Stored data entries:
################

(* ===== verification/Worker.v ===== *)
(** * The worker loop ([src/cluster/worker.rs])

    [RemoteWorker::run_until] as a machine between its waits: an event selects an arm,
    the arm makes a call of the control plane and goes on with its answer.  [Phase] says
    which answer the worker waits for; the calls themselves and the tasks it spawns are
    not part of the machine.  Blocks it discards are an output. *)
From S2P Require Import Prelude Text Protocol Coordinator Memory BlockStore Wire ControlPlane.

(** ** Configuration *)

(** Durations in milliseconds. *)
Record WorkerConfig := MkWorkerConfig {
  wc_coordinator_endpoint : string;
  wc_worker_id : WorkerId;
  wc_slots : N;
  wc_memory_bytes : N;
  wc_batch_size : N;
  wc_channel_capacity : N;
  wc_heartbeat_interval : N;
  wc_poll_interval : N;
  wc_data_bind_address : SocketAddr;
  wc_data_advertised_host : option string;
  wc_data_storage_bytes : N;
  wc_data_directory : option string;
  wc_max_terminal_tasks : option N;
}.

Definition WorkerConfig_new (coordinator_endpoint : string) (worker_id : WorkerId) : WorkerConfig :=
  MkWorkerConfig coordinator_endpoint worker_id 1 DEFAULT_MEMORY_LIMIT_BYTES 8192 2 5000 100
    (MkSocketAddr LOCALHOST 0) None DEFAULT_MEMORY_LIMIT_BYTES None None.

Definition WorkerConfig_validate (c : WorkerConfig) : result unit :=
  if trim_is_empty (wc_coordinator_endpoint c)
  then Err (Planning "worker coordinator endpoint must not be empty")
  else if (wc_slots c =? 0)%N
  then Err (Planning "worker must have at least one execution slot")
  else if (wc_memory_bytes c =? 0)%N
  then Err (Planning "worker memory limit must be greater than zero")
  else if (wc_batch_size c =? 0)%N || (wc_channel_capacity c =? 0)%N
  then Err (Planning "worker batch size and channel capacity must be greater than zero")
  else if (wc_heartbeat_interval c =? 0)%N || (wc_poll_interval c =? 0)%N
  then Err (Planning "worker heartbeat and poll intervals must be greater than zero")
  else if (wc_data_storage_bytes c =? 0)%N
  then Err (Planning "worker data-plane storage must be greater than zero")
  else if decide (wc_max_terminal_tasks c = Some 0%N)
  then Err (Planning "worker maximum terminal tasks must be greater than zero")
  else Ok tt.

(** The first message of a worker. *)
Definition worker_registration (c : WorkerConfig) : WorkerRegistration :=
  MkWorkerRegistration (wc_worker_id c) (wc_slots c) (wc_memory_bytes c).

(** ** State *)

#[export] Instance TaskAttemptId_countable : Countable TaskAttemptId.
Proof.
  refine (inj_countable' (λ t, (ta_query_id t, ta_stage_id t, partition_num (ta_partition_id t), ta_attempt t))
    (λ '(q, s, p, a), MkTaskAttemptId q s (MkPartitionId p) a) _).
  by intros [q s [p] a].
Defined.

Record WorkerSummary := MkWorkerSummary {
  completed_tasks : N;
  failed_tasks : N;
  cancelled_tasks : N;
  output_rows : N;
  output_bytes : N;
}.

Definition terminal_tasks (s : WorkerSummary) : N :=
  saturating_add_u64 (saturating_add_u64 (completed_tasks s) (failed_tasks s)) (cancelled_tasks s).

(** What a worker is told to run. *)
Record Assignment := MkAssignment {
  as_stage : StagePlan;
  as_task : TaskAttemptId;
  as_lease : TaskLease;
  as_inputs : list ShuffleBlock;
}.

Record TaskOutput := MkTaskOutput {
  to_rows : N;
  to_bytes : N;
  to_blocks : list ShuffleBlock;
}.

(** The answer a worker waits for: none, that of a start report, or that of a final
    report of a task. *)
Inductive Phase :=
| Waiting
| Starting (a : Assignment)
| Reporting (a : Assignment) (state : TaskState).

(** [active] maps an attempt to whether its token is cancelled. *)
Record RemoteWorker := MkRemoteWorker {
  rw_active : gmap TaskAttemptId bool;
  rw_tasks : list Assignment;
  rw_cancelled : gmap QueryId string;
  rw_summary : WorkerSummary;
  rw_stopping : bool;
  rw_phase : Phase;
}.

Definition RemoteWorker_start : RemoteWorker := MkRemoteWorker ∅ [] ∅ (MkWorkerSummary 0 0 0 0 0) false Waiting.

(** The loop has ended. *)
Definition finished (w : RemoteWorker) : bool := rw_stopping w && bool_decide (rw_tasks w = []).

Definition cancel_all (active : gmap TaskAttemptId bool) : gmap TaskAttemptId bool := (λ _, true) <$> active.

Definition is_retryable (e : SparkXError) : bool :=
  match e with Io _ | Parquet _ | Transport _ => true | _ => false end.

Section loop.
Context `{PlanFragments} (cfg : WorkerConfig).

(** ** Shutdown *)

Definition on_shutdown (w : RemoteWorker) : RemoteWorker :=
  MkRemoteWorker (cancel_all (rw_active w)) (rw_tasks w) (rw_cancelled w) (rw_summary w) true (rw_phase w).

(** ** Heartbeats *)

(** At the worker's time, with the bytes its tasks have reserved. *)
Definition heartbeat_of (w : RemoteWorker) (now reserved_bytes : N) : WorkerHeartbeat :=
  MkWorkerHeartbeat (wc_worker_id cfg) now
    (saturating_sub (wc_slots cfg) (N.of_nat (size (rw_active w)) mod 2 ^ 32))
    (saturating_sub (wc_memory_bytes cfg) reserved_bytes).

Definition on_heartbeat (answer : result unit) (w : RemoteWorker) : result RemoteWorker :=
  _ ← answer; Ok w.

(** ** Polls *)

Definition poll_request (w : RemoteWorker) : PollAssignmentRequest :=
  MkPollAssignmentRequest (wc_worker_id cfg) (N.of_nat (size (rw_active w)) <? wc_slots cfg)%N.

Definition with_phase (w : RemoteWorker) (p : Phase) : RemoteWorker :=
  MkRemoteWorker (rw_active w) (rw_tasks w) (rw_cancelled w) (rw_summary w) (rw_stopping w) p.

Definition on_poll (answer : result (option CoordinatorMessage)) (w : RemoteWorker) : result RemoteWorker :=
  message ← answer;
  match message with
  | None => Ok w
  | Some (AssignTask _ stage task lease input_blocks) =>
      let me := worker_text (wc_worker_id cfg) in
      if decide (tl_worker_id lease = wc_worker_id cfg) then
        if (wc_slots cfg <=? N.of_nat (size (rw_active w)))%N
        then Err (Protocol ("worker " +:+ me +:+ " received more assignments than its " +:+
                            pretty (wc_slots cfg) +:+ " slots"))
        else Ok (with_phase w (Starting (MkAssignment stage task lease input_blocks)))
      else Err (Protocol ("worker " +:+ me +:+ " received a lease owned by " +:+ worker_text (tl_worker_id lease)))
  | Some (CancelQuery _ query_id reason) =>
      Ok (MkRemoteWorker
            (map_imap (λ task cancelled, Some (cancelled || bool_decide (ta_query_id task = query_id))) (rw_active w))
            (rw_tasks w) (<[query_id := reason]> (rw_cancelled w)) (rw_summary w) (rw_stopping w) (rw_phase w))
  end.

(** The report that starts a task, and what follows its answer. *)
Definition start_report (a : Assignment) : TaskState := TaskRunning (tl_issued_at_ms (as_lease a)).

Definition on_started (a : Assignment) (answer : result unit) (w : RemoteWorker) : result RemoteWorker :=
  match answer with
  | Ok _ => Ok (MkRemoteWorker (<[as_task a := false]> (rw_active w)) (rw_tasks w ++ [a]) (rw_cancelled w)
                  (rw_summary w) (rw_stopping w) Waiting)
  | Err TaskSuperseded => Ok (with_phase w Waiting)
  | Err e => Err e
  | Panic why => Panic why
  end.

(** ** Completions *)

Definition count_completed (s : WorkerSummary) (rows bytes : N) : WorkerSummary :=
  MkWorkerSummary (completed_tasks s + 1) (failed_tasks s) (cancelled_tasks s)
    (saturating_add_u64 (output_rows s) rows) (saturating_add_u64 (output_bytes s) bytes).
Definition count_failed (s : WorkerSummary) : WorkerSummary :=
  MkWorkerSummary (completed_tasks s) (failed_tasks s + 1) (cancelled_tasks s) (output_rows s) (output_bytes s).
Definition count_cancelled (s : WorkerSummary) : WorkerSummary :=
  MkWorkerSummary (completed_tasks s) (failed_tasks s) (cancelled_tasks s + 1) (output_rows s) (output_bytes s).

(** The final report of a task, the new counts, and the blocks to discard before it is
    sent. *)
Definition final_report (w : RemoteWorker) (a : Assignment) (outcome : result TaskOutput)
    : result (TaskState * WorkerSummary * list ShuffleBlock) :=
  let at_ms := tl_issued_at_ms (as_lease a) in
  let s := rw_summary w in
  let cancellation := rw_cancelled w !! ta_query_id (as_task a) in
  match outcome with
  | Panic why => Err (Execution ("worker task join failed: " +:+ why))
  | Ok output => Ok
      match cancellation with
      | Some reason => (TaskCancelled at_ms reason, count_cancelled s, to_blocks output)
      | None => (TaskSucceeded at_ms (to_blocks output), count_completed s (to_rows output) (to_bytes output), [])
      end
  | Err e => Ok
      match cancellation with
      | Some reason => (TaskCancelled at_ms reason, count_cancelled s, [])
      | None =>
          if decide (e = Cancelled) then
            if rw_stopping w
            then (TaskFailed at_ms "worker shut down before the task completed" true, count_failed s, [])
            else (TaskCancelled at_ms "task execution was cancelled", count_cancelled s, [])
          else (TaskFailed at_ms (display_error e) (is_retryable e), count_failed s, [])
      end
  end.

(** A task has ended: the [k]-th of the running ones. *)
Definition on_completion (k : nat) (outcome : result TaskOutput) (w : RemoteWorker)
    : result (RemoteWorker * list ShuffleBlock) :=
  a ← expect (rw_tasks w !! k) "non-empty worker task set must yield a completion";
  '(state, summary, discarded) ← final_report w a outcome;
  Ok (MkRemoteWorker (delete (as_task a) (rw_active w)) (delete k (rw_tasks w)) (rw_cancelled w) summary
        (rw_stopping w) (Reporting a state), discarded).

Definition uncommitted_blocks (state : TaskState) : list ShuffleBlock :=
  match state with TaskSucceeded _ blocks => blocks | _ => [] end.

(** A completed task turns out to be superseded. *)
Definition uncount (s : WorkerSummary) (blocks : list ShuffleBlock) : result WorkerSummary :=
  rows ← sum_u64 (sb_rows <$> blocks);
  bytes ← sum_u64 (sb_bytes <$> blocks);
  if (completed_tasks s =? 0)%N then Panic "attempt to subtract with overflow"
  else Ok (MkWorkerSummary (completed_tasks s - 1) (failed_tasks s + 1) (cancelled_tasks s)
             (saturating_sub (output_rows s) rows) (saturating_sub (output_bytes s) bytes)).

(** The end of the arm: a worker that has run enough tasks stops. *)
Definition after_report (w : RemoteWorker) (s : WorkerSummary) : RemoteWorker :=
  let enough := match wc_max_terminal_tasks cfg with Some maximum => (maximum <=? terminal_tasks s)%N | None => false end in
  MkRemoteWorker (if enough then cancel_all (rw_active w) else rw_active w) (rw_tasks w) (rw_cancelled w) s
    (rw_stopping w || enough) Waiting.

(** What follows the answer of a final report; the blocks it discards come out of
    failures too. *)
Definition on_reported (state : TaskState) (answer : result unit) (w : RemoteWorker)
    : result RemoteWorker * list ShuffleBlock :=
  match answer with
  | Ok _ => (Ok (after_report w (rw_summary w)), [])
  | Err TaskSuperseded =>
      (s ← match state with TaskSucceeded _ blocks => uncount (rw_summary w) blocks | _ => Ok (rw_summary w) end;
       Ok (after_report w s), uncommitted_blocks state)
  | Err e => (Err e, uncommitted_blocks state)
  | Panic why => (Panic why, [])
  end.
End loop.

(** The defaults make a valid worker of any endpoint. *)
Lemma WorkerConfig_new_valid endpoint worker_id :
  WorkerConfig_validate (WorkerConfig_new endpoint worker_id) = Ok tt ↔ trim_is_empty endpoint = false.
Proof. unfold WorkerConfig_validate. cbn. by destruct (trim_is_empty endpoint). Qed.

################

Problem statement »
Given the word "option", show every line of the records that contains it.

Response box »
  wc_data_advertised_host : option string;
  wc_data_directory : option string;
  wc_max_terminal_tasks : option N;
Definition on_poll (answer : result (option CoordinatorMessage)) (w : RemoteWorker) : result RemoteWorker :=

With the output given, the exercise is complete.